Speaking of world domination through mediocre products, I was somewhat disturbed to find that McDonald's had registered the following domain names:

www.mctexas.com, www.mcarkansas.com, www.mcoklahoma.com, www.mcflorida.com, www.mcillinois.com, www.mcnebraska.com, and so on.

Although I assume this is an attempt by the global saturated fat concern to appear friendly and local, it has the effect of making it sound like our states are owned by a maniacal Scottish clown. And that bothers me.

Of course, some states sound better than others. McKentucky doesn't exactly roll off the tongue, whereas McCalifornia seems like something we should have been saying all along.

And then there are the grammar questions. Should it be Mcnorthdakota.com or North McDakota? Doesn't Rhode McIsland just make sense?

All of this reminds me of the time I was in a train station in Germany. We were desperately seeking some kind of sustenance, and the only place open was a McDonald's.

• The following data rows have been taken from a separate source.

(** C1.  [deleteHighlight id] takes out of the events exactly those whose
    [relatedHighlightId] is [id], and [deleteResource id] exactly those
    whose [relatedResourceId] is [id]: an event is there afterwards iff it
    was there and does not carry the reference, the survivors keep their
    order, and survivors plus referencing events make up the old array. *)
Theorem delete_cascade_exact (s : App) (id : jsstring) :
  ((forall e, e ∈ events (deleteHighlight id s) <->
              e ∈ events s /\ CalendarEvent.relatedHighlightId e <> Some id)
   /\ sublist (events (deleteHighlight id s)) (events s)
   /\ events s ≡ₚ events (deleteHighlight id s)
        ++ filter (fun e => CalendarEvent.relatedHighlightId e = Some id) (events s))
  /\
  ((forall e, e ∈ events (deleteResource id s) <->
              e ∈ events s /\ CalendarEvent.relatedResourceId e <> Some id)
   /\ sublist (events (deleteResource id s)) (events s)
   /\ events s ≡ₚ events (deleteResource id s)
        ++ filter (fun e => CalendarEvent.relatedResourceId e = Some id) (events s)).
Proof.
  split; simpl.
  - split; [|split].
    + intros e. rewrite list_elem_of_filter. tauto.
    + apply sublist_filter.
    + apply filter_partition. intros e.
      destruct (decide (CalendarEvent.relatedHighlightId e = Some id)); tauto.
  - split; [|split].
    + intros e. rewrite list_elem_of_filter. tauto.
    + apply sublist_filter.
    + apply filter_partition. intros e.
      destruct (decide (CalendarEvent.relatedResourceId e = Some id)); tauto.
Qed.
(** An [EVMWalletClient] is an object with a state of its own ([W]); each
    method either returns or throws (rejects), and may change that state.
    Two more components say how and when a call of [resolveAddress] fails,
    which shows when several calls are started before any is awaited:
    [resolveAddress_throws identifier w] tells whether a failing call throws
    before it returns a promise ([true]) or returns a promise that rejects
    ([false]); [rejects_first rejected w] is the position, in a list of
    rejected promises, of the one that rejects first in time. *)
Record EVMWalletClient (W : Type) : Type := {
  getChain : W → Outcome Chain * W;
  resolveAddress : string → W → Outcome string * W;
  read : ReadCall.t → W → Outcome ReadResult * W;
  sendTransaction : TxCall.t → W → Outcome TxResult * W;
  resolveAddress_throws : string → W → bool;
  rejects_first : list Thrown → W → nat;
}.
Arguments getChain {W}.
Arguments resolveAddress {W}.
Arguments read {W}.
Arguments sendTransaction {W}.
Arguments resolveAddress_throws {W}.
Arguments rejects_first {W}.

(** The calls a method makes on the wallet client.  The trace lists them in
    the order made, each with what it threw ([None] when it returned). *)
Inductive WalletCall : Type :=
| CallGetChain
| CallResolveAddress (identifier : string)
| CallRead (call : ReadCall.t)
| CallSendTransaction (call : TxCall.t).

Definition failure {A} (r : Outcome A) : option Thrown :=
  match r with
  | inl e => Some e
  | inr _ => None
  end.

Abbreviation Trace := (list (WalletCall * option Thrown)).

(** ** The service object and the monad of its methods *)

Record Erc1155Service : Type := { tokens : list Token }.

(** [constructor({ tokens }: { tokens?: Token[] } = {})]:
    [this.tokens = tokens ?? []]. *)
Definition constructor (tokens : option (list Token)) : Erc1155Service :=
  {| tokens := default [] tokens |}.

Record Heap (W : Type) : Type := {
  this : Erc1155Service;
  client : W;
  trace : Trace;
}.
Arguments this {W}.
Arguments client {W}.
Arguments trace {W}.
Arguments Build_Heap {W}.

Definition M (W A : Type) : Type := Heap W → Outcome A * Heap W.

Section Monad.
Context {W : Type}.

Definition ret {A} (a : A) : M W A := λ h, (inr a, h).

Definition throw {A} (e : Thrown) : M W A := λ h, (inl e, h).

Definition bind {A B} (m : M W A) (k : A → M W B) : M W B :=
  λ h, match m h with
       | (inr a, h') => k a h'
       | (inl e, h') => (inl e, h')
       end.

(** [try { body } catch (error) { handler }] *)
Definition tryCatch {A} (body : M W A) (handler : Thrown → M W A) : M W A :=
  λ h, match body h with
       | (inr a, h') => (inr a, h')
       | (inl e, h') => handler e h'
       end.

(** [this.tokens] *)
Definition this_tokens : M W (list Token) := λ h, (inr (tokens (this h)), h).

(** A method call on the wallet client: the call is appended to the trace,
    the client moves to its next state, and the outcome is delivered. *)
Definition call {A} (c : WalletCall) (method : W → Outcome A * W) : M W A :=
  λ h, let '(r, w) := method (client h) in
       (r, {| this := this h; client := w; trace := trace h ++ [(c, failure r)] |}).

(** A call that is started but not awaited: when it returns a promise, the
    outcome of the promise is kept as a value; when it throws before
    returning one, the exception is thrown where the call is made. *)
Definition promise {A} (throws_synchronously : bool) (m : M W A)
  : M W (Outcome A) :=
  λ h, match m h with
       | (inr a, h') => (inr (inr a), h')
       | (inl e, h') =>
           if throws_synchronously then (inl e, h') else (inr (inl e), h')
       end.

(** A step that touches neither the service nor the wallet client. *)
Definition of_outcome {A} (r : Outcome A) : M W A := λ h, (r, h).

Fixpoint mapM {A B} (f : A → M W B) (l : list A) : M W (list B) :=
  match l with
  | [] => ret []
  | a :: l' => bind (f a) (λ b, bind (mapM f l') (λ bs, ret (b :: bs)))
  end.
End Monad.

Notation "x <- m ;; k" := (bind m (λ x, k))
  (at level 100, m at next level, right associativity,
   format "'[v' x  <-  m  ;;  '/' k ']'").
Lemma five_lines_witness :
  let doc := rep 799 Sample.bullet ++ newline ++ rep 200 (ch "b") ++ newline
             ++ rep 598 Sample.a_grave ++ newline ++ rep 200 (ch "d")
             ++ newline ++ rep 699 (ch "e") in
  length doc = 2500%nat
  /\ App.get_chunk_text doc
     = Ok [slice 0 1000 doc; slice 800 1800 doc; slice 1600 2500 doc]
  /\ AudioApp.get_chunk_text doc = App.get_chunk_text doc.
Proof.
  apply (five_lines_give_three_chunks (rep 799 Sample.bullet)
           (rep 200 (ch "b")) (rep 598 Sample.a_grave) (rep 200 (ch "d"))
           (rep 699 (ch "e")));
    try (vm_compute; reflexivity).
  repeat constructor; vm_compute; reflexivity.
Defined.

(** * The further properties on concrete runs *)

Lemma runs_keep_the_session_witness :
  well_kept (after_runs (H := env) Sample.three_runs w0)
  /\ (Sample.three_runs <> [] ->
      is_Some (session_state (after_runs (H := env) Sample.three_runs w0)
                 !! "conversation")
      /\ is_Some (session_state (after_runs (H := env) Sample.three_runs w0)
                    !! "chat_history")).
Proof.
  apply (runs_keep_the_session (H := env)).
  unfold well_kept. simpl. done.
Defined.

I promise. There was a sign outside the restaurant in German that had only one word I could understand: McAmerica.

Maybe it was the exhaustion from riding on trains all day, maybe it was the early hour. But it scared me to see the name of my country with the McDonald's prefix on a sign written in German.

As it turns out, I needn't have worried. The sign had something to do with an Olympics ad campaign (PDF format). And besides, McDonald's has its sights set on something bigger.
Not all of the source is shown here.